### About this exercise
Give back an exact copy of the lines in the records below, from the line that has "if (ex : bool) then mret ()" through the line that has "Record Metadata : Type", and nothing besides.
#####
Lemma apply_delete_all_runs i cn u :
  ops !! i = Some (DeleteAll cn) -> at_inv i n u -> op_safe C0 u (DeleteAll cn) ->
  runs (apply_operation order (DeleteAll cn)) u (at_inv n n) (fun _ => at_inv (S i) n)
    (fun _ _ => False).
Proof.
  intros Hop Hu Hs. pose proof (lookup_lt_Some _ _ _ Hop) as Hlt. pose proof Hu as [Hi Hw].
  pose proof (Forall_lookup_1 _ _ _ _ Hwf Hop) as Hc. simpl in Hc, Hs. set (c := as_str cn) in *.
  assert (Hup : forall v, at_inv i n v -> at_inv (S i) n v)
    by (intros v [? ?]; split; [eapply inv_weaken; [done|lia|lia]|done]).
  apply runs_bind, runs_query, runs_when; [|intros _; by apply Hup].
  intros [d Hd]%dir_exists_get. unfold get_dir in Hd. fold c in Hd. rewrite Hd in Hs.
  unfold backup_all_files_in_dir, read_dir. apply runs_bind, runs_bind, runs_query.
  unfold get_dir. fold c. rewrite Hd. apply runs_ret.
  eapply runs_mono; [apply (runs_for_each _ _ (fun l => clearing (collections u) c l i) (at_inv n n)
    (fun _ _ => False))|done| |done].
  - split; [done|]. split; [by apply names_nodup|]. exists d. split; [by rewrite insert_id|].
    destruct Hs as [?|Hs]; [by left|]. destruct (collections u !! bak c) as [db|] eqn:Hb; [left; by exists db|right].
    intros e He. rewrite names_elem in He by done.
    pose proof (Hs (bak e)) as Hsb. specialize (Hs e He). destruct He as [v Hv].
    destruct (C0 !! c) as [d0|] eqn:H0; [|by destruct Hs]. simpl in Hs. destruct Hs as [v0 Hs].
    assert (He : plain_name e) by (eapply committed_key; [done|done|by exists v0]). split; [done|].
    unfold write_safe. rewrite Hb, H0, Hv. split; [|by exists v0].
    destruct (inv_old _ _ _ _ _ Hi c d0 H0) as [?|[_ (d' & Hd' & Hr)]]; [congruence|].
    assert (d' = d) as -> by congruence.
    destruct (rel_kept _ _ _ _ Hr e v0 Hs) as [Hbk|[? _]]; [|done].
    exfalso. destruct (Hsb ltac:(by eexists)) as [w Hw']. simpl in Hw'.
    apply (bak_not_plain e); [by apply plain_nonempty|]. eapply committed_key; [done|done|by exists w].
  - intros e rem v. apply clearing_step; [lia|done].
  - intros [] v (Hv & _). by apply Hup.
Qed.

(** *** Copying a collection *)

(** The destination [c] is a directory operation [i] may fill as it likes. *)
Definition filling (i : nat) (c : string) (u : fs) : Prop :=
  at_inv (S i) n u /\ is_Some (collections u !! c) /\
  (is_Some (C0 !! c) -> backed_up (collections u) c) /\
  (C0 !! c = None -> forall d, creates ops i c d).

Lemma copy_file_runs i src c k u :
  (i < n)%nat -> plain_name c -> filling i c u -> file_exists u src k = true ->
  runs (copy_file src k c) u (at_inv n n) (fun _ => filling i c) (fun _ _ => False).
Proof.
  intros Hlt Hc (Hu & [d Hd] & Hb & Hcr) Hex. apply file_exists_get in Hex as (ds & v & Hds & Hv).
  unfold copy_file. apply runs_call. unfold get_file. rewrite Hds, Hv. unfold get_dir. rewrite Hd.
  set (u' := with_dir u c _).
  assert (Hu' : at_inv (S i) n u').
  { destruct Hu as [Hi Hw]. split; [|done]. unfold u'. simpl. apply inv_put; [done|done| |].
    - intros d0 H0 Hnb. destruct (Hb ltac:(by exists d0)). congruence.
    - intros H0. exists i. split; [lia|]. by apply Hcr. }
  split; [eapply at_inv_weaken; [| |done]; lia|]. split; [done|].
  unfold u'. simpl. rewrite lookup_insert_eq. split; [by eexists|]. split; [|done].
  intros H0. unfold backed_up. rewrite lookup_insert_ne by by apply plain_ne_bak. by apply Hb.
Qed.
(* ===== verification/LocalCollection.v ===== *)
(** * Collections: keys, listing, reading and writing

    cda-storage/src/local_collection.rs.  Keys are normalised to lower case; a
    file that is on disk under another case is renamed when its key is used. *)

From S2P Require Import Prelude StorageTypes FileSystem Wal LocalStorage StorageInvariant StorageRollback StorageApply StorageRecovery StorageCommit.

Definition eq_ignore_ascii_case (a b : string) : bool :=
  bool_decide (to_ascii_lowercase a = to_ascii_lowercase b).

Section collection.
Context (order : list string -> list string).
Context (crc32 : list Z -> Z).
Context (to_bytes : Operation -> option (list Z)).
Context (sanitize : bool).

Abbreviation record := (record crc32 to_bytes).

(** [LocalCollection]: its name and directory. *)
Record LocalCollection : Type := { name : CollectionName; dir_path : string }.

Definition key_path (self : LocalCollection) (key : string) : sresult string :=
  _ ← sanitize_path_segment sanitize key;
  Ok key.

(** The first listed file whose name differs from the key in case only. *)
Definition case_variant (key : string) (entries : list string) : option string :=
  head (filter (fun n => is_valid_key n = true /\ n <> key /\ eq_ignore_ascii_case n key = true) entries).

Definition ensure_normalized_on_disk (self : LocalCollection) (key : string) : io () :=
  ex ← query (fun s => file_exists s (dir_path self) key);
  if (ex : bool) then mret ()
  else
    d ← query (fun s => get_dir s (dir_path self));
    match (d : option dir) with
    | None => mret ()
    | Some d =>
        match case_variant key (names order d) with
        | Some n => _ ← try_io (rename_file (dir_path self) n key); mret ()
        | None => mret ()
        end
    end.

(** Opening a file for reading: its contents, whose length is its size. *)
Definition open_file (c k : string) : io file :=
  v ← query (fun s => get_file s c k);
  match v with Some v => mret v | None => throw (map_io_error NotFound k) end.

Definition read (self : LocalCollection) (key : string) : io file :=
  let key := normalize_key key in
  path ← lift (key_path self key);
  _ ← ensure_normalized_on_disk self key;
  open_file (dir_path self) path.

(** The handle's positional read: at most [n] bytes from [offset]. *)
Definition read_at (v : file) (offset : Z) (n : nat) : file := take n (drop (Z.to_nat offset) v).

Record Metadata : Type := { meta_name : string; data_size : Z }.

Definition metadata (self : LocalCollection) (key : string) : io Metadata :=
  let key := normalize_key key in
  path ← lift (key_path self key);
  _ ← ensure_normalized_on_disk self key;
  v ← open_file (dir_path self) path;
  mret {| meta_name := key; data_size := len v |}.

Definition list_keys_in_dir (c : string) : io (list string) :=
  d ← query (fun s => get_dir s c);
  match d with
  | None => mret []
  | Some d => mret (normalize_key <$> filter (fun n => is_valid_key n = true) (names order d))
  end.

Definition list_keys (self : LocalCollection) : io (list string) := list_keys_in_dir (dir_path self).
Definition key_count (self : LocalCollection) : io Z :=
  ks ← list_keys self; mret (len ks).
Definition is_empty (self : LocalCollection) : io bool :=
  n ← key_count self; mret (n =? 0)%Z.

(** Creating a staging file and streaming the data into it. *)
Definition set_staged (p : string) (v : file) : io () := call (fun s =>
  Ok (mk_fs (collections s) (<[p := v]> (staging s)) (wal_file s))).

(** [staged_path] is the fresh name of the staging file. *)
Definition write (self : LocalCollection) (tx : Transaction) (key : string) (data : file)
    (staged_path : string) : io Transaction :=
  let key := normalize_key key in
  _ ← lift (sanitize_path_segment sanitize key);
  _ ← set_staged staged_path [];
  _ ← set_staged staged_path data;
  record tx (Write (name self) key staged_path).

Definition delete_key (self : LocalCollection) (tx : Transaction) (key : string) : io Transaction :=
  let key := normalize_key key in
  _ ← ensure_normalized_on_disk self key;
  path ← lift (key_path self key);
  ex ← query (fun s => file_exists s (dir_path self) path);
  if (ex : bool) then record tx (Delete (name self) key) else throw (KeyNotFound key).

Definition delete_all (self : LocalCollection) (tx : Transaction) : io Transaction :=
  record tx (DeleteAll (name self)).

Definition file_path (self : LocalCollection) (key : string) : io string :=
  let key := normalize_key key in
  _ ← ensure_normalized_on_disk self key;
  path ← lift (key_path self key);
  ex ← query (fun s => file_exists s (dir_path self) path);
  if (ex : bool) then mret path else throw (KeyNotFound key).
End collection.

(** ** Every listed key resolves *)

Lemma case_variant_some key entries n :
  n ∈ entries -> is_valid_key n = true -> n <> key -> eq_ignore_ascii_case n key = true ->
  exists m, case_variant key entries = Some m /\ m ∈ entries /\ m <> key.
Proof.
  intros Hin Hv Hne He. unfold case_variant.
  assert (Hf : n ∈ filter (fun n => is_valid_key n = true /\ n <> key /\ eq_ignore_ascii_case n key = true) entries)
    by (apply list_elem_of_filter; done).
  destruct (filter _ entries) as [|m l] eqn:E; [by apply elem_of_nil in Hf|].
  exists m. split; [done|].
  assert (Hm : m ∈ filter (fun n => is_valid_key n = true /\ n <> key /\ eq_ignore_ascii_case n key = true) entries)
    by (rewrite E; by left).
  apply list_elem_of_filter in Hm as [(_ & ? & _) ?]. done.
Qed.

(** every key a collection lists can be read, in whatever case its file is
    on disk: [list] and [read] agree on which entries exist. *)
Theorem listed_keys_readable order self s keys k :
  (forall l, order l ≡ₚ l) ->
  run_result (list_keys order self) s = Ok keys -> k ∈ keys ->
  exists v, run_result (read order false self k) s = Ok v.
Proof.
  intros Horder Hl Hk. unfold list_keys, list_keys_in_dir in Hl.
  cbv [run_result mbind io_bind query] in Hl.
  destruct (get_dir s (dir_path self)) as [d|] eqn:Ed; injection Hl as <-; [|by apply elem_of_nil in Hk].
  apply list_elem_of_fmap in Hk as (n & -> & [Hv Hn]%list_elem_of_filter).
  rewrite names_elem in Hn by done. set (key := normalize_key n).
  assert (Hkey : normalize_key key = key) by apply normalize_key_idem.
  assert (Hruns : runs (read order false self key) s (fun _ => True) (fun _ _ => True) (fun _ _ => False)).
  2:{ destruct (runs_ok _ _ _ _ Hruns) as (v & Hr & _). by exists v. }
  unfold read. rewrite Hkey. apply runs_bind, runs_lift. simpl.
  assert (Hopen : forall u d' v, get_dir u (dir_path self) = Some d' -> d' !! key = Some v ->
    runs (open_file (dir_path self) key) u (fun _ => True) (fun _ _ => True) (fun _ _ => False)).
  { intros u d' v Hd' Hk'. apply runs_bind, runs_query. unfold get_file. rewrite Hd', Hk'.
    by apply runs_ret. }
  apply runs_bind, runs_bind, runs_query.
  destruct (file_exists s (dir_path self) key) eqn:Ex.
  - apply file_exists_get in Ex as (d' & v & Hd' & Hv'). apply runs_ret. by eapply Hopen.
  - apply runs_bind, runs_query. rewrite Ed. rewrite file_exists_false in Ex. specialize (Ex d Ed).
    assert (Hne : n <> key) by (intros E; rewrite <- E in Ex; destruct Hn; congruence).
    destruct (case_variant_some key (names order d) n) as (m & -> & Hm & Hmk);
      [by apply names_elem|done|done| |].
    { unfold eq_ignore_ascii_case. apply bool_decide_eq_true. symmetry. exact Hkey. }
    rewrite names_elem in Hm by done. destruct Hm as [v Hmv].
    apply runs_bind, runs_try. eapply runs_rename_file; [done|done|]. split; [done|].
    apply runs_ret. eapply Hopen; [unfold get_dir; simpl; apply lookup_insert_eq|apply lookup_insert_eq].
Qed.

Lemma listed_keys_readable_witness :
  let self := {| name := Custom "db"; dir_path := "db" |} in
  let s := mk_fs {[ "db" := {[ "Flash.MDD" := [1%Z; 2%Z] ]} ]} ∅ None in
  run_result (list_keys id self) s = Ok ["flash.mdd"] /\
  exists v, run_result (read id false self "flash.mdd") s = Ok v.
Proof.
  intros self s. split; [reflexivity|].
  apply (listed_keys_readable id self s ["flash.mdd"] "flash.mdd"); [intros l; reflexivity|reflexivity|left].
Defined.

(** ** Writing and reading back *)

Lemma read_present order sanitize self key s v :
  sanitize_path_segment sanitize (normalize_key key) = Ok () ->
  get_file s (dir_path self) (normalize_key key) = Some v ->
  run_result (read order sanitize self key) s = Ok v.
Proof.
  intros Hsan Hv.
  assert (Hruns : runs (read order sanitize self key) s (fun _ => True) (fun a _ => a = v)
                    (fun _ _ => False)).
  { unfold read, key_path. rewrite Hsan. apply runs_bind, runs_lift. simpl.
    apply runs_bind, runs_bind, runs_query. unfold file_exists at 1.
    rewrite Hv, bool_decide_eq_true_2 by by eexists. apply runs_ret, runs_bind, runs_query.
    rewrite Hv. by apply runs_ret. }
  by destruct (runs_ok _ _ _ _ Hruns) as (? & -> & ->).
Qed.

(** a value written under a key in a transaction is what a read of the key
    returns after the commit, whatever the case of the key in the two calls;
    beginning, writing and committing all succeed, and the storage is ready
    for the next transaction. *)
Theorem write_commit_read order crc32 to_bytes sanitize self coll key key' data p e d :
  (forall l, order l ≡ₚ l) -> tx_active self = false -> committed_ok (collections (disk self)) ->
  dir_path coll = as_str (name coll) -> plain_name (dir_path coll) ->
  get_dir (disk self) (dir_path coll) = Some d ->
  plain_name (normalize_key key) -> sanitize_path_segment sanitize (normalize_key key) = Ok () ->
  encode_entry crc32 to_bytes (Write (name coll) (normalize_key key) p) = Ok e ->
  normalize_key key' = normalize_key key ->
  exists tx st1 st2 tx' st3,
    begin_transaction crc32 self = (Ok tx, st1) /\
    on_disk st1 (write crc32 to_bytes sanitize coll tx key data p) = (Ok tx', st2) /\
    commit order crc32 st2 tx' = (Ok (), st3) /\ tx_active st3 = false /\
    run_result (read order sanitize coll key') (disk st3) = Ok data.
Proof.
  intros Horder Hact HC Hdir Hplain Hd Hk Hsan He Hkey. set (nk := normalize_key key) in *.
  set (op := Write (name coll) nk p) in *. set (C := collections (disk self)) in *.
  set (log := encode_header crc32 STATUS_RECORDING).
  set (s1 := mk_fs C (staging (disk self)) (Some log)).
  set (s2 := mk_fs C (<[p := data]> (<[p := []]> (staging (disk self)))) (Some (log ++ e))).
  exists {| tx_operations := [] |}, {| disk := s1; tx_active := true |},
    {| disk := s2; tx_active := true |}, {| tx_operations := [op] |}.
  assert (Hcommit : runs (commit_operations order crc32 [op]) s2 (fun _ => True)
    (fun _ u => u = mk_fs (spec_run [op] (C, staging s2)).1 ∅ None) (fun _ _ => False)).
  { apply (commit_succeeds _ _ _ s2 (log ++ e)); try done.
    - constructor; [|done]. split; [by rewrite <- Hdir|done].
    - constructor; [|done]. split; [by rewrite <- Hdir|done].
    - split; [|done]. split; [exists data; apply lookup_insert_eq|].
      change (collections (marked crc32 s2 (log ++ e))) with C. change (collections s2) with C.
      rewrite <- Hdir. unfold get_dir in Hd. fold C in Hd. rewrite Hd. unfold write_safe.
      destruct (C !! bak (dir_path coll)); [done|]. rewrite Hd.
      destruct (d !! nk) as [v|]; [|by intros []]. split; [|by eexists].
      destruct (d !! bak nk) as [w|] eqn:Eb; [exfalso|done].
      apply (bak_not_plain nk); [by apply plain_nonempty|]. by eapply committed_key; [|exact Hd|by exists w]. }
  destruct (runs_ok _ _ _ _ Hcommit) as ([] & Hr & Hst).
  exists {| disk := run_state (commit_operations order crc32 [op]) s2; tx_active := false |}.
  split; [|split; [|split; [|split; [done|]]]].
  - unfold begin_transaction. by rewrite Hact.
  - unfold on_disk, write. fold nk. rewrite Hsan. unfold record, append_operation. fold op.
    rewrite He. reflexivity.
  - unfold commit. simpl. by rewrite Hr.
  - apply read_present; rewrite Hkey; [done|]. cbn [disk]. rewrite Hst. unfold get_file, get_dir, op.
    cbn [collections spec_run foldl spec_step staging]. fold nk.
    change (staging s2 !! p) with (<[p := data]> (<[p := []]> (staging (disk self))) !! p).
    rewrite lookup_insert_eq. cbn [fst]. by rewrite Hdir, !lookup_insert_eq.
Qed.

Lemma write_commit_read_witness :
  let coll := {| name := Custom "db"; dir_path := "db" |} in
  let self := {| disk := mk_fs ex_C0 ∅ None; tx_active := false |} in
  exists tx st1 st2 tx' st3,
    begin_transaction ex_crc self = (Ok tx, st1) /\
    on_disk st1 (write ex_crc (ex_to_bytes "b") true coll tx "B" [9%Z] "s") = (Ok tx', st2) /\
    commit id ex_crc st2 tx' = (Ok (), st3) /\ tx_active st3 = false /\
    run_result (read id true coll "b") (disk st3) = Ok [9%Z].
Proof.
  intros coll self.
  apply (write_commit_read id ex_crc (ex_to_bytes "b") true self coll "B" "b" [9%Z] "s" (ex_entry "b")
    {[ "a" := [1%Z] ]}); try reflexivity; try (by split); try apply ex_committed.
Defined.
#####
### Result below
  if (ex : bool) then mret ()
  else
    d ← query (fun s => get_dir s (dir_path self));
    match (d : option dir) with
    | None => mret ()
    | Some d =>
        match case_variant key (names order d) with
        | Some n => _ ← try_io (rename_file (dir_path self) n key); mret ()
        | None => mret ()
        end
    end.

(** Opening a file for reading: its contents, whose length is its size. *)
Definition open_file (c k : string) : io file :=
  v ← query (fun s => get_file s c k);
  match v with Some v => mret v | None => throw (map_io_error NotFound k) end.

Definition read (self : LocalCollection) (key : string) : io file :=
  let key := normalize_key key in
  path ← lift (key_path self key);
  _ ← ensure_normalized_on_disk self key;
  open_file (dir_path self) path.

(** The handle's positional read: at most [n] bytes from [offset]. *)
Definition read_at (v : file) (offset : Z) (n : nat) : file := take n (drop (Z.to_nat offset) v).

Record Metadata : Type := { meta_name : string; data_size : Z }.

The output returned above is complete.